Work to be completed:
Using the records below, output the stretch that opens with the line containing "Section Clone." and closes with the line containing "let vfork := pi_vfork_done x in", exactly and including both lines, with nothing more.

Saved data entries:
****

(* ===== verification/Clone.v ===== *)
(** The ways to make a process (fork.c): kernel_clone() and the system calls
    fork(), vfork(), clone() and clone3() on top of it, kernel threads, the
    completion a vfork() waits for, and the limit on the number of threads.

    The arguments of clone3() are read with copy_struct_from_user(), which gives
    the [clone_args] of the version this kernel knows, or an error. *)
From S2P Require Import Prelude Headers Proc Kernel Extern RqClock Uclamp Prio Mm Affinity.
From S2P Require Import Migrate.
From S2P Require Import ForkExtern SchedFork Fork Wakeup.

(** struct clone_args (include/uapi/linux/sched.h): eleven 64-bit words. *)
Record clone_args : Type := Mk_clone_args {
  ca_flags : Z;
  ca_pidfd : Z;
  ca_child_tid : Z;
  ca_parent_tid : Z;
  ca_exit_signal : Z;
  ca_stack : Z;
  ca_stack_size : Z;
  ca_tls : Z;
  ca_set_tid : Z;
  ca_set_tid_size : Z;
  ca_cgroup : Z;
}.

(** User memory, namespaces of pids, completions and the rest of the kernel. *)
Class CloneExtern := {
  copy_struct_from_user : Z -> Z -> machine -> cres clone_args;
  (** copy_from_user() of [n] pids: true when not all could be copied *)
  set_tid_unreadable : Z -> Z -> machine -> bool;
  access_ok : Z -> Z -> bool;
  pid_vnr : Z -> machine -> Z;
  (** the local variables of kernel_clone() and clone3() *)
  vfork_completion : machine -> Z;
  set_tid_array : machine -> Z;
  (** other tasks run until the completion is done or a fatal signal arrives *)
  wait_for_completion_killable : Z -> K Z;
  exec_update_lock_killed : Z -> machine -> bool;
  ptrace_may_access : Z -> Z -> machine -> bool;
  (** mm/, kernel/sysctl.c and the configuration *)
  totalram_pages : Z; THREAD_SIZE : Z; FUTEX_TID_MASK : Z;
  proc_dointvec_minmax : Z -> Z -> Z -> machine -> cres Z;
  init_idle : Z -> Z -> K unit;
}.

Section Clone.
Context {H : Headers} {X : Extern} {FH : ForkHeaders} {F : ForkExtern} {CE : CloneExtern}.
Context {XM : MigrateExtern}.

(** * Waiting for a child that borrows the address space *)
Definition complete_vfork_done (tsk : Z) : K unit :=
  x ← proc tsk;
  let vfork := pi_vfork_done x in
  when (negb (vfork =? NULL))
    (setp tsk (fun x => x <| pi_vfork_done := NULL |>) ;;
     emit "complete" [vfork]).

Definition wait_for_vfork_done (child vfork : Z) : K Z :=
  emit "freezer_do_not_count" [] ;;
  emit "cgroup_enter_frozen" [] ;;
  killed ← wait_for_completion_killable vfork;
  emit "cgroup_leave_frozen" [0] ;;
  emit "freezer_count" [] ;;
  when (truthy killed) (setp child (fun x => x <| pi_vfork_done := NULL |>)) ;;
  put_task_struct child ;;
  mret killed.

Definition mm_release (tsk mm : Z) : K unit :=
  emit "uprobe_free_utask" [tsk] ;;
  emit "deactivate_mm" [tsk; mm] ;;
  x ← proc tsk;
  when (negb (pi_clear_child_tid x =? NULL))
    (users ← mm ⇝ mm_users;
     when (1 <? users)
       (emit "put_user" [0; pi_clear_child_tid x] ;;
        emit "do_futex(FUTEX_WAKE)" [pi_clear_child_tid x; 1]) ;;
     setp tsk (fun x => x <| pi_clear_child_tid := NULL |>)) ;;
  x ← proc tsk;
  when (negb (pi_vfork_done x =? NULL)) (complete_vfork_done tsk).

Definition exit_mm_release (tsk mm : Z) : K unit :=
  emit "futex_exit_release" [tsk] ;;
  mm_release tsk mm.

Definition exec_mm_release (tsk mm : Z) : K unit :=
  emit "futex_exec_release" [tsk] ;;
  mm_release tsk mm.

(** * The address space of another task *)
Definition get_task_mm (task : Z) : K Z :=
  t ← deref (R := task_struct) task;
  let mm := ts_mm t in
  if mm =? NULL then mret NULL
  else if has_flag (ts_flags t) PF_KTHREAD then mret NULL
  else mmget mm ;; mret mm.

Definition mm_access (task mode : Z) : K (cres Z) :=
  killed ← gets (exec_update_lock_killed task);
  if (killed : bool) then mret (Err EINTR)
  else
    mm ← get_task_mm task;
    current ← gets m_current;
    t ← deref (R := task_struct) current;
    ok ← gets (ptrace_may_access task mode);
    if (negb (mm =? NULL) && negb (mm =? ts_mm t) && negb ok)%bool then
      mmput mm ;; mret (Err EACCES)
    else mret (Ok mm).

Definition mm_alloc : K Z :=
  mm ← gets (kmem_alloc "mm_struct");
  if mm =? NULL then mret NULL
  else
    modify (fun m => m <| m_mms := <[mm := Mk_mm 0 0]> (m_mms m) |>) ;;
    current ← gets m_current;
    mm_init mm current.

Definition copy_init_mm : K Z :=
  init_mm ← gets m_init_mm;
  dup_mm NULL init_mm.

Definition set_tid_address (tidptr : Z) : K Z :=
  current ← gets m_current;
  setp current (fun x => x <| pi_clear_child_tid := tidptr |>) ;;
  x ← proc current;
  gets (pid_vnr (pi_thread_pid x)).

(** The last reference to a dead task. *)
Definition __put_task_struct (exited : bool) (tsk : Z) : K unit :=
  when (negb exited) (emit "WARN_ON" [tsk]) ;;
  u ← tsk ⇝ ts_usage;
  when (truthy u) (emit "WARN_ON" [tsk]) ;;
  current ← gets m_current;
  when (tsk =? current) (emit "WARN_ON" [tsk]) ;;
  emit "io_uring_free" [tsk] ;;
  emit "cgroup_free" [tsk] ;;
  emit "task_numa_free" [tsk; 1] ;;
  release T_security tsk ;;
  emit "bpf_task_storage_free" [tsk] ;;
  release T_creds tsk ;;
  release T_delayacct tsk ;;
  x ← proc tsk;
  put_signal_struct (pi_signal x) ;;
  emit "sched_core_free" [tsk] ;;
  free_task tsk.

(** * kernel_clone() *)
Definition lower_32_bits (n : Z) : Z := u32 n.

(** [{ .flags = 0, ... }] *)
Definition kargs0 : kernel_clone_args := Mk_kargs 0 0 0 0 0 0 0 0 0 0 0 false.

(** The event reported to a tracer. *)
Definition clone_trace (args : kernel_clone_args) : K Z :=
  if has_flag (ka_flags args) CLONE_UNTRACED then mret 0
  else
    let trace := if has_flag (ka_flags args) CLONE_VFORK then PTRACE_EVENT_VFORK
                 else if negb (ka_exit_signal args =? SIGCHLD) then PTRACE_EVENT_CLONE
                 else PTRACE_EVENT_FORK in
    on ← ask (ptrace_event_enabled trace);
    mret (if (on : bool) then trace else 0).

Definition kernel_clone (args : kernel_clone_args) : K (cres Z) :=
  let clone_flags := ka_flags args in
  if (has_flag clone_flags CLONE_PIDFD && has_flag clone_flags CLONE_PARENT_SETTID &&
      (ka_pidfd args =? ka_parent_tid args))%bool then mret (Err EINVAL)
  else
    trace ← clone_trace args;
    r ← copy_process NULL trace NUMA_NO_NODE args;
    match r with
    | Err e => mret (Err e)
    | Ok p =>
        current ← gets m_current;
        emit "trace_sched_process_fork" [current; p] ;;
        x ← proc p;
        let pid := pi_thread_pid x in
        emit "get_pid" [pid] ;;
        nr ← gets (pid_vnr pid);
        when (has_flag clone_flags CLONE_PARENT_SETTID) (emit "put_user" [nr; ka_parent_tid args]) ;;
        vfork ← gets vfork_completion;
        when (has_flag clone_flags CLONE_VFORK)
          (setp p (fun x => x <| pi_vfork_done := vfork |>) ;;
           emit "init_completion" [vfork] ;;
           get_task_struct p) ;;
        wake_up_new_task p ;;
        when (truthy trace) (emit "ptrace_event_pid" [trace; pid]) ;;
        when (has_flag clone_flags CLONE_VFORK)
          (killed ← wait_for_vfork_done p vfork;
           when (negb (truthy killed)) (emit "ptrace_event_pid" [PTRACE_EVENT_VFORK_DONE; pid])) ;;
        emit "put_pid" [pid] ;;
        mret (Ok nr)
    end.

(** * Threads of the kernel *)
Definition kthread_args (fn arg flags : Z) : kernel_clone_args :=
  Mk_kargs (Z.ldiff (Z.lor (Z.lor (lower_32_bits flags) CLONE_VM) CLONE_UNTRACED) CSIGNAL) 0 0 0
    (Z.land (lower_32_bits flags) CSIGNAL) fn arg 0 0 0 0 false.

Definition kernel_thread (fn arg flags : Z) : K (cres Z) := kernel_clone (kthread_args fn arg flags).

Definition create_io_thread (fn arg node : Z) : K (cres Z) :=
  let flags := Z.lor (Z.lor (Z.lor (Z.lor CLONE_FS CLONE_FILES) CLONE_SIGHAND) CLONE_THREAD) CLONE_IO in
  copy_process NULL 0 node ((kthread_args fn arg flags) <| ka_io_thread := true |>).

(** The idle task of a CPU that comes up; init_idle() is in core.c. *)
Definition init_idle_pids (idle : Z) : K unit :=
  setp idle (fun x => x <| pi_thread_pid := init_struct_pid |>) ;;
  x ← proc idle;
  upd! (pi_signal x) ⇝ sig_pid_tgid := (fun _ => init_struct_pid) ;;
  upd! (pi_signal x) ⇝ sig_pid_pgid := (fun _ => init_struct_pid) ;;
  upd! (pi_signal x) ⇝ sig_pid_sid := (fun _ => init_struct_pid).

Definition fork_idle (cpu : Z) : K (cres Z) :=
  r ← copy_process init_struct_pid 0 (cpu_to_node cpu) (kargs0 <| ka_flags := CLONE_VM |>);
  match r with
  | Err e => mret (Err e)
  | Ok task => init_idle_pids task ;; init_idle task cpu ;; mret (Ok task)
  end.

(** * System calls *)
Definition sys_fork_args : kernel_clone_args := kargs0 <| ka_exit_signal := SIGCHLD |>.
Definition fork : K (cres Z) := kernel_clone sys_fork_args.

Definition vfork_args : kernel_clone_args :=
  kargs0 <| ka_flags := Z.lor CLONE_VFORK CLONE_VM |> <| ka_exit_signal := SIGCHLD |>.
Definition vfork : K (cres Z) := kernel_clone vfork_args.

Definition legacy_args (clone_flags newsp parent_tidptr child_tidptr tls : Z) : kernel_clone_args :=
  Mk_kargs (Z.ldiff (lower_32_bits clone_flags) CSIGNAL) parent_tidptr child_tidptr parent_tidptr
    (Z.land (lower_32_bits clone_flags) CSIGNAL) newsp 0 tls 0 0 0 false.

Definition clone (clone_flags newsp parent_tidptr child_tidptr tls : Z) : K (cres Z) :=
  kernel_clone (legacy_args clone_flags newsp parent_tidptr child_tidptr tls).

Definition INT_MAX : Z := 2 ^ 31 - 1.

(** What the fields may be. *)
Definition clone_args_sane (usize : Z) (args : clone_args) : bool :=
  if MAX_PID_NS_LEVEL <? ca_set_tid_size args then false
  else if ((ca_set_tid args =? NULL) && (0 <? ca_set_tid_size args))%bool then false
  else if (negb (ca_set_tid args =? NULL) && (ca_set_tid_size args =? 0))%bool then false
  else if (truthy (Z.ldiff (ca_exit_signal args) CSIGNAL) || negb (valid_signal (ca_exit_signal args)))%bool then false
  else negb (has_flag (ca_flags args) CLONE_INTO_CGROUP &&
             ((INT_MAX <? ca_cgroup args) || (usize <? CLONE_ARGS_SIZE_VER2))).

Definition copy_clone_args_from_user (kset_tid uargs usize : Z) : K (cres kernel_clone_args) :=
  if PAGE_SIZE <? usize then mret (Err E2BIG)
  else if usize <? CLONE_ARGS_SIZE_VER0 then mret (Err EINVAL)
  else
    r ← gets (copy_struct_from_user uargs usize);
    match r with
    | Err e => mret (Err e)
    | Ok args =>
        if negb (clone_args_sane usize args) then mret (Err EINVAL)
        else
          let kargs := Mk_kargs (ca_flags args) (ca_pidfd args) (ca_child_tid args) (ca_parent_tid args)
                         (ca_exit_signal args) (ca_stack args) (ca_stack_size args) (ca_tls args)
                         NULL (ca_set_tid_size args) (ca_cgroup args) false in
          bad ← gets (set_tid_unreadable (ca_set_tid args) (ka_set_tid_size kargs));
          if (negb (ca_set_tid args =? NULL) && bad)%bool then mret (Err EFAULT)
          else mret (Ok (kargs <| ka_set_tid := kset_tid |>))
    end.

(** The stack is given by its lowest address and grows down: None when it is
    not valid, else the arguments with the initial stack pointer. *)
Definition clone3_stack_valid (kargs : kernel_clone_args) : option kernel_clone_args :=
  if ka_stack kargs =? 0 then
    if 0 <? ka_stack_size kargs then None else Some kargs
  else if ka_stack_size kargs =? 0 then None
  else if negb (access_ok (ka_stack kargs) (ka_stack_size kargs)) then None
  else Some (kargs <| ka_stack := u64 (ka_stack kargs + ka_stack_size kargs) |>).

Definition clone3_args_valid (kargs : kernel_clone_args) : option kernel_clone_args :=
  let flags := ka_flags kargs in
  if truthy (Z.ldiff flags (Z.lor (Z.lor CLONE_LEGACY_FLAGS CLONE_CLEAR_SIGHAND) CLONE_INTO_CGROUP)) then None
  else if has_flag flags (Z.lor CLONE_DETACHED CSIGNAL) then None
  else if both_flags flags CLONE_SIGHAND CLONE_CLEAR_SIGHAND then None
  else if (has_flag flags (Z.lor CLONE_THREAD CLONE_PARENT) && truthy (ka_exit_signal kargs))%bool then None
  else clone3_stack_valid kargs.

Definition clone3 (uargs size : Z) : K (cres Z) :=
  set_tid ← gets set_tid_array;
  r ← copy_clone_args_from_user set_tid uargs size;
  match r with
  | Err e => mret (Err e)
  | Ok kargs =>
      match clone3_args_valid kargs with
      | None => mret (Err EINVAL)
      | Some kargs => kernel_clone kargs
      end
  end.

(** * The number of threads *)
Definition MIN_THREADS : Z := 20.
Definition MAX_THREADS : Z := FUTEX_TID_MASK.

(** The position of the highest bit set, from 1. *)
Definition fls64 (x : Z) : Z := if x =? 0 then 0 else Z.log2 x + 1.
Definition clamp (v lo hi : Z) : Z := Z.min (Z.max v lo) hi.

Definition set_max_threads (max_threads_suggested : Z) : K unit :=
  let nr_pages := totalram_pages in
  let threads := if 64 <? fls64 nr_pages + fls64 PAGE_SIZE then MAX_THREADS
                 else u64 (nr_pages * PAGE_SIZE) / u64 (THREAD_SIZE * 8) in
  let threads := if max_threads_suggested <? threads then max_threads_suggested else threads in
  setfk (fun f => f <| fk_max_threads := clamp threads MIN_THREADS MAX_THREADS |>).

Definition sysctl_max_threads (write : bool) : K (cres unit) :=
  threads ← gets (fun m => fk_max_threads (m_fork m));
  r ← gets (proc_dointvec_minmax 1 MAX_THREADS threads);
  match r with
  | Err e => mret (Err e)
  | Ok threads =>
      when write (setfk (fun f => f <| fk_max_threads := threads |>)) ;;
      mret (Ok tt)
  end.
End Clone.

****

Response area:
Section Clone.
Context {H : Headers} {X : Extern} {FH : ForkHeaders} {F : ForkExtern} {CE : CloneExtern}.
Context {XM : MigrateExtern}.

(** * Waiting for a child that borrows the address space *)
Definition complete_vfork_done (tsk : Z) : K unit :=
  x ← proc tsk;
  let vfork := pi_vfork_done x in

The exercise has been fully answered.